Tabel 8. Data Analisis Pucuk dan Kisaran Sebaran Mutu Teh Jadi Kebun Kemuning, dari Bulan Februari sampai Mei 2008.

Uraian Februari Maret April Mei Rata-rata

Analisis Pucuk (%) Medium (MS) 65.5 64.8 67.8 68.4 66.6 Kasar 28 29.4 26.4 26.8 27.6 Rusak 6.5 5.8 5.8 4.8 5.7 Sebaran Mutu (%) Mutu 1 71.2 70.3 73.8 75.5 72.7 Mutu 2 7.5 8.9 7.8 6.8 7.6 Mutu lokal 21.3 20.8 18.4 17.7 19.5

Sumber : Bagian Pengolahan Kebun Kemuning 2008

Dari data analisis pucuk yang terdapat dalam Tabel 8 maka jumlah medium (MS) kebun Kemuning masih di bawah ketentuan syarat olah (70%) yaitu 66.6% dan persentase pucuk kasar yang masih tinggi yaitu 27.6%. Berfluktuasinya persentase pucuk ini menyebabkan persentase mutu 1 yang berfluktuasi juga dengan rata-rata 72.7 % dan tingginya pucuk kasar di atas 25% serta masih banyaknya pucuk rusak lebih dari 5% menyebabkan tingginya mutu lokal yang melebihi 5% dengan rata-rata 19.5. Hal ini disebabkan karena sistem petikan yang benar masih belum sepenuhnya dijalankan di kebun kemuning sehingga kualitas pucuk yang diharapkan belum tercapai. Bila dilihat rata-rata mutu 1 72.7 masih di bawah yang diharapkan kebun yaitu 75%.

Kebutuhan Tenaga Pemetik

Tenaga pemetik memegang peranan yang sangat penting dalam mencapai hasil petikan yang maksimal. Kebutuhan tenaga pemetik di suatu perkebunan perlu memperhitungkan jumlah tenaga yang dibutuhkan dan keterampilan dalam pelaksanaan pemetikan. Pengaturan kebutuhan tenaga pemetik di kebun Kemuning didasarkan pada luas areal yang dipetik dan kondisi pucuk di lapangan. Dari hasil perhitungan dapat diketahui kebutuhan tenaga pemetik di kebun Kemuning pada tahun 2007 melewati target perkiraan kebun (300 pemetik).
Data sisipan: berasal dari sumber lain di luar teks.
(** * Bengali MoreHopQA translation pipeline: a shallow embedding

    The repository holds four iterations of one translation script
    ([translate_to_bn.py], [translate_to_bn_v2.py], [translate_to_bn_v3.py],
    [translate_v4.py]).  The Python code is embedded as state-and-exception
    passing functions over JSON values; the translation backend, the disk and
    the dataset hub are oracles collected in an environment record. *)

From Stdlib Require Import QArith DecimalString DecimalNat PrimFloat.
From stdpp Require Import base list strings gmap.

Close Scope Q_scope.
Open Scope string_scope.
Open Scope nat_scope.
Open Scope list_scope.
Open Scope stdpp_scope.

(** ** JSON values as Python sees them *)

#[warnings="-register-all"] Inductive value :=
| VNone
| VBool (b : bool)
| VInt (z : Z)
| VFloat (f : float)
| VStr (s : string)
| VList (l : list value)
| VDict (d : list (string * value)).

(** A Python [dict] keeps insertion order: an association list whose keys
    are pairwise distinct. *)
Abbreviation pydict := (list (string * value)).

Definition dict_wf (d : pydict) : Prop := NoDup (d.*1).

Fixpoint dict_get (d : pydict) (k : string) : option value :=
  match d with
  | [] => None
  | (k', v) :: d' => if String.eqb k' k then Some v else dict_get d' k
  end.

(** [d[k] = v]: overwrite in place when the key exists, append otherwise. *)
Fixpoint dict_set (d : pydict) (k : string) (v : value) : pydict :=
  match d with
  | [] => [(k, v)]
  | (k', v') :: d' =>
      if String.eqb k' k then (k', v) :: d' else (k', v') :: dict_set d' k v
  end.

Definition is_empty_str (s : string) : bool :=
  match s with EmptyString => true | _ => false end.

(** Python truthiness, as tested by [if not text] and [if not decomp_list]. *)
Definition truthy (v : value) : bool :=
  match v with
  | VNone => false
  | VBool b => b
  | VInt z => negb (Z.eqb z 0)
  | VFloat f => negb (PrimFloat.eqb f 0%float)
  | VStr s => negb (is_empty_str s)
  | VList l => match l with [] => false | _ => true end
  | VDict d => match d with [] => false | _ => true end
  end.

Definition is_str (v : value) : bool :=
  match v with VStr _ => true | _ => false end.

Definition is_list (v : value) : bool :=
  match v with VList _ => true | _ => false end.

Definition type_name (v : value) : string :=
  match v with
  | VNone => "NoneType"
  | VBool _ => "bool"
  | VInt _ => "int"
  | VFloat _ => "float"
  | VStr _ => "str"
  | VList _ => "list"
  | VDict _ => "dict"
  end.

(** ** Exceptions and results *)

Inductive exn :=
| KeyError (key : string)
| TypeError (msg : string)
| AttributeError (msg : string)
| OSError (msg : string)
| RemoteError (msg : string).

(** [str(e)]: a [KeyError] prints the repr of its key. *)
Definition exn_str (e : exn) : string :=
  match e with
  | KeyError k => "'" +:+ k +:+ "'"
  | TypeError m | AttributeError m | OSError m | RemoteError m => m
  end.

Inductive result (A : Type) :=
| Ret (a : A)
| Raise (e : exn).
Arguments Ret {A} a.
Arguments Raise {A} e.

(** ** The outside world *)

(** One call of [self.translator.translate(text, dest='bn')] followed by
    [.text]: the translated text, or an exception with its message. *)
Inductive outcome :=
| Ok (text : string)
| Fail (err : string).

Inductive level := INFO | WARNING | ERROR.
Pada umumnya mandor tidak membatasi jumlah karyawannya untuk mengantisipasi bila perusahaan mengalami kekurangan pemetik. Upaya yang dapat dilakukan untuk menambah kapasitas pemetik tanpa menambah jumlah pemetik adalah pemetikan dengan cara mekanis yaitu dengan gunting atau mesin petik, namun pemetikan mekanis ini mutunya lebih rendah daripada hasil petikan manual. Mutu pucuk hasil petikan mekanis persentase kasarnya lebih tinggi daripada hasil petikan manual tetapi tidak mengandung daun tua dan ranting yang tidak layak olah (Kartawijaya, et.al.1996).
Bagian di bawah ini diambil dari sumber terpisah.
(** What [getScheme] returns: no scheme and the whole string, or the
    scheme before a colon and what follows the colon. *)
Lemma getScheme_from_spec (rest whole pre : string) (i : nat)
    (s r : string) :
  whole = pre +:+ rest ->
  String.length pre = i ->
  URLPkg.all_bytes scheme_char pre = true ->
  URLPkg.getScheme_from i rest whole = Ok (s, r) ->
  (s = "" /\ r = whole)
  \/ (whole = s +:+ String ":" r /\ URLPkg.all_bytes scheme_char s = true).
Proof.
  revert pre i. induction rest as [|c rest IH]; intros pre i Hw Hi Hpre;
    cbn [URLPkg.getScheme_from].
  - intros [= <- <-]. now left.
  - assert (Hnext : forall (Hc : scheme_char c = true),
               URLPkg.getScheme_from (S i) rest whole = Ok (s, r) ->
               (s = "" /\ r = whole)
               \/ (whole = s +:+ String ":" r
                   /\ URLPkg.all_bytes scheme_char s = true)).
    { intros Hc. apply (IH (pre +:+ String c "")).
      - now rewrite append_assoc.
      - rewrite length_append. simpl. lia.
      - rewrite all_bytes_append, Hpre. cbn [URLPkg.all_bytes].
        now rewrite Hc. }
    destruct (is_lower c || is_upper c) eqn:Hl.
    { apply Hnext. unfold scheme_char. now rewrite Hl. }
    destruct (is_digit c || mem_byte c "+-.") eqn:Hd.
    { destruct (Nat.eqb i 0); [intros [= <- <-]; now left|].
      apply Hnext. unfold scheme_char.
      rewrite <- orb_assoc, Hd. apply orb_true_r. }
    destruct (Ascii.eqb c ":") eqn:Hc.
    + apply Ascii.eqb_eq in Hc. subst c.
      destruct (Nat.eqb i 0); [discriminate|].
      intros [= <- <-]. right. subst whole i. rewrite take_append.
      now split.
    + intros [= <- <-]. now left.
Qed.

Lemma getScheme_spec (whole s r : string) :
  URLPkg.getScheme whole = Ok (s, r) ->
  (s = "" /\ r = whole)
  \/ (whole = s +:+ String ":" r /\ URLPkg.all_bytes scheme_char s = true).
Proof. now apply (getScheme_from_spec whole whole "" 0). Qed.

(** The first occurrence of a byte is at one place only. *)
Lemma first_byte_unique (c : ascii) (x y p r : string) :
  mem_byte c x = false -> mem_byte c p = false ->
  x +:+ String c y = p +:+ r ->
  exists x', r = x' +:+ String c y /\ x = p +:+ x'.
Proof.
  revert x. induction p as [|a p IH]; intros x Hx Hp Heq.
  - exists x. now split.
  - cbn [mem_byte] in Hp. apply orb_false_elim in Hp as [Hca Hp].
    destruct x as [|b x].
    + rewrite append_nil_l, append_cons in Heq. injection Heq as -> _.
      now rewrite Ascii.eqb_refl in Hca.
    + rewrite !append_cons in Heq. injection Heq as -> Heq.
      cbn [mem_byte] in Hx. apply orb_false_elim in Hx as [_ Hx].
      destruct (IH x Hx Hp Heq) as (x' & Hr & Hxp).
      exists x'. split; [exact Hr|]. now rewrite append_cons, Hxp.
Qed.

Lemma HasSuffix_append_long (x q suffix : string) :
  (String.length suffix <= String.length q)%nat ->
  StringsPkg.HasSuffix (x +:+ q) suffix = StringsPkg.HasSuffix q suffix.
Proof.
  intros Hlen. unfold StringsPkg.HasSuffix, StringsPkg.len, StringsPkg.slice_from.
  rewrite length_append.
  replace (Z.to_nat (Z.of_nat (String.length x + String.length q)
                     - Z.of_nat (String.length suffix)))
    with (String.length x + (String.length q - String.length suffix))%nat
    by lia.
  rewrite drop_append.
  replace (Z.to_nat (Z.of_nat (String.length q)
                     - Z.of_nat (String.length suffix)))
    with (String.length q - String.length suffix)%nat by lia.
  f_equal. apply eq_true_iff_eq. rewrite !Z.leb_le. lia.
Qed.

(** A query that is not empty and holds no [?] is what [parse] finds
    after the first [?]. *)
Lemma parse_RawQuery (x q : string) (u : URLPkg.URL) :
  mem_byte "?" x = false -> mem_byte "?" q = false -> q <> "" ->
  URLPkg.parse (x +:+ String "?" q) = Ok u ->
  URLPkg.RawQuery u = q.
Proof.
  intros Hx Hq Hne. unfold URLPkg.parse.
  destruct (URLPkg.stringContainsCTLByte _); [discriminate|].
  destruct (String.eqb _ "*") eqn:Hstar.
  { apply String.eqb_eq in Hstar. apply (f_equal (mem_byte "?")) in Hstar.
    rewrite mem_byte_append in Hstar. cbn in Hstar.
    rewrite orb_true_r in Hstar. discriminate. }
  destruct (URLPkg.getScheme _) as [[s r]|e] eqn:Hsch; [|discriminate].
  assert (Hr : exists x', r = x' +:+ String "?" q /\ mem_byte "?" x' = false).
  { destruct (getScheme_spec _ _ _ Hsch) as [[_ ->]|[Hw Hs]]; [now exists x|].
    assert (Hsq : mem_byte "?" (s +:+ ":") = false).
    { rewrite mem_byte_append.
      destruct (markless_bytes scheme_char s scheme_char_plain Hs) as [-> _].
      reflexivity. }
    change (s +:+ String ":" r) with (s +:+ (":" +:+ r)) in Hw.
    rewrite <- append_assoc in Hw.
    destruct (first_byte_unique "?" x q _ r Hx Hsq Hw) as (x' & Hr & Hxx).
    exists x'. split; [exact Hr|]. rewrite Hxx, mem_byte_append in Hx.
    now apply orb_false_elim in Hx as [_ ?]. }
  destruct Hr as (x' & -> & Hx').
  assert (Hsuf : StringsPkg.HasSuffix (x' +:+ String "?" q) "?" = false).
  { destruct q as [|b q]; [contradiction|].
    change (x' +:+ String "?" (String b q))
      with (x' +:+ ("?" +:+ String b q)).
    rewrite <- append_assoc, HasSuffix_append_long by (simpl; lia).
    now apply HasSuffix_byte_missing. }
  rewrite Hsuf, (split_append "?" x' q Hx'). cbn [andb]. cbv beta iota zeta.
  destruct (negb _ && negb _); [now intros [= <-]|].
  destruct (negb _ && _ && _); [discriminate|].
  destruct (_ && StringsPkg.HasPrefix x' "//").
  - destruct (URLPkg.split _ "/" false) as [authority rest].
    destruct (URLPkg.parseAuthority authority) as [[user host]|e];
      [|discriminate].
    unfold URLPkg.setPath. destruct (URLPkg.unescape rest _); [|discriminate].
    now intros [= <-].
  - unfold URLPkg.setPath. destruct (URLPkg.unescape x' _); [|discriminate].
    now intros [= <-].
Qed.

Lemma Parse_RawQuery (x q F : string) (u : URLPkg.URL) :
  markless x -> markless q -> q <> "" ->
  F = "" \/ (exists f, F = String "#" f) ->
  URLPkg.Parse (x +:+ String "?" q +:+ F) = Ok u ->
  URLPkg.RawQuery u = q.
Proof.
  intros [Hx1 Hx2] [Hq1 Hq2] Hne HF. unfold URLPkg.Parse.
  assert (Hhash : mem_byte "#" (x +:+ String "?" q) = false).
  { rewrite mem_byte_append, Hx2. cbn [mem_byte orb]. exact Hq2. }
  assert (Hcut : exists frag,
             URLPkg.split (x +:+ String "?" q +:+ F) "#" true
             = (x +:+ String "?" q, frag)).
  { destruct HF as [->|[f ->]].
    - exists "". rewrite append_nil_r. now apply split_missing.
    - exists f. change (x +:+ String "?" q +:+ String "#" f)
        with (x +:+ (String "?" q +:+ String "#" f)).
      rewrite <- append_assoc. now apply split_append. }
  destruct Hcut as [frag ->].
  destruct (URLPkg.parse _) as [url|e] eqn:Hparse; [|discriminate].
  apply parse_RawQuery in Hparse; [|assumption..].
  destruct (String.eqb frag ""); [now intros [= <-]|].
  unfold URLPkg.setFragment. destruct (URLPkg.unescape frag _); [|discriminate].
  now intros [= <-].
Qed.

(** Cutting at a byte leaves a first part without it, which starts the
    string. *)
Lemma split_fst_spec (c : ascii) (s : string) :
  mem_byte c (URLPkg.split s c true).1 = false
  /\ exists t, s = (URLPkg.split s c true).1 +:+ t.
Proof.
  destruct (mem_byte c s) eqn:Hmem.
  - destruct (index_byte_found c s Hmem) as (pre & post & Hs & Hpre & _ & _).
    rewrite Hs, (split_append c pre post Hpre). cbn [fst].
    split; [exact Hpre|]. now exists (String c post).
  - rewrite (split_missing c s true Hmem). cbn [fst].
    split; [exact Hmem|]. exists "". now rewrite append_nil_r.
Qed.

Lemma CountByte_nonneg (s : string) (c : ascii) : 0 <= StringsPkg.CountByte s c.
Proof.
  induction s as [|a s IH]; cbn [StringsPkg.CountByte]; [lia|].
  destruct (Ascii.eqb a c); lia.
Qed.

Lemma CountByte_append (s t : string) (c : ascii) :
  StringsPkg.CountByte (s +:+ t) c
  = StringsPkg.CountByte s c + StringsPkg.CountByte t c.
Proof.
  induction s as [|a s IH]; [reflexivity|].
  rewrite append_cons. cbn [StringsPkg.CountByte]. rewrite IH. lia.
Qed.

Lemma CountByte_zero (s : string) (c : ascii) :
  StringsPkg.CountByte s c = 0 -> mem_byte c s = false.
Proof.
  induction s as [|a s IH]; [reflexivity|].
  cbn [StringsPkg.CountByte mem_byte]. pose proof (CountByte_nonneg s c).
  rewrite (Ascii.eqb_sym c a). destruct (Ascii.eqb a c); [lia|].
  intros H0. apply IH. lia.
Qed.

(** The scheme and the opaque part of a parsed URL hold no [?] and no
    [#]. *)
Lemma parse_markless (s0 : string) (u : URLPkg.URL) :
  mem_byte "#" s0 = false ->
  URLPkg.parse s0 = Ok u ->
  markless (URLPkg.Scheme u) /\ markless (URLPkg.Opaque u).
Proof.
  intros Hh. unfold URLPkg.parse.
  destruct (URLPkg.stringContainsCTLByte _); [discriminate|].
  destruct (String.eqb _ "*");
    [intros [= <-]; split; apply markless_nil|].
  destruct (URLPkg.getScheme _) as [[s r]|e] eqn:Hsch; [|discriminate].
  assert (Hsr : markless (StringsPkg.ToLower s) /\ mem_byte "#" r = false).
  { destruct (getScheme_spec _ _ _ Hsch) as [[-> ->]|[Hw Hs]].
    - split; [apply markless_nil|exact Hh].
    - split.
      + apply markless_ToLower.
        exact (markless_bytes scheme_char s scheme_char_plain Hs).
      + rewrite Hw, mem_byte_append in Hh.
        apply orb_false_elim in Hh as [_ Hh]. cbn [mem_byte] in Hh.
        now apply orb_false_elim in Hh as [_ ?]. }
  destruct Hsr as [Hs Hr]. cbv zeta.
  assert (Hrest : forall P : string * bool * string -> Prop,
             (forall rest fq rq, markless rest -> P (rest, fq, rq)) ->
             P (if StringsPkg.HasSuffix r "?"
                   && (StringsPkg.CountByte r "?" =? 1)
                then (StringsPkg.slice_to r (StringsPkg.len r - 1), true, "")
                else let '(r', q) := URLPkg.split r "?" true in
                     (r', false, q))).
  { intros P HP.
    destruct (StringsPkg.HasSuffix r "?" && _) eqn:Hforce.
    - apply HP. apply andb_true_iff in Hforce as [Hsuf Hcount].
      apply HasSuffix_spec in Hsuf as [p ->]. apply Z.eqb_eq in Hcount.
      rewrite CountByte_append in Hcount. cbn in Hcount.
      unfold StringsPkg.slice_to, StringsPkg.len. rewrite length_append.
      replace (Z.to_nat _) with (String.length p) by (simpl; lia).
      rewrite take_append. split.
      + apply CountByte_zero. lia.
      + rewrite mem_byte_append in Hr. now apply orb_false_elim in Hr as [? _].
    - destruct (split_fst_spec "?" r) as [Hq [t Ht]].
      destruct (URLPkg.split r "?" true) as [r' q]. cbn [fst] in Hq, Ht.
      apply HP. split; [exact Hq|].
      rewrite Ht, mem_byte_append in Hr.
      now apply orb_false_elim in Hr as [? _]. }
  apply Hrest. clear Hrest. intros rest fq rq Hm.
  destruct (negb _ && negb _);
    [intros [= <-]; now split|].
  destruct (negb _ && _ && _); [discriminate|].
  destruct (_ && StringsPkg.HasPrefix rest "//").
  - destruct (URLPkg.split _ "/" false) as [authority rest'].
    destruct (URLPkg.parseAuthority authority) as [[user host]|e];
      [|discriminate].
    unfold URLPkg.setPath. destruct (URLPkg.unescape rest' _); [|discriminate].
    intros [= <-]. split; [exact Hs|apply markless_nil].
  - unfold URLPkg.setPath. destruct (URLPkg.unescape rest _); [|discriminate].
    intros [= <-]. split; [exact Hs|apply markless_nil].
Qed.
Dari berbagai faktor yang diamati di atas semuanya merupakan faktor yang dapat mempengaruhi pemetikan secara langsung sehingga juga dapat mempengaruhi kualitas maupun kuantitas dari pucuk yang dihasilkan. Beberapa faktor tersebut harus mendapatkan perhatian dari pihak pengelola kebun demi keberlangsungan kebun tersebut.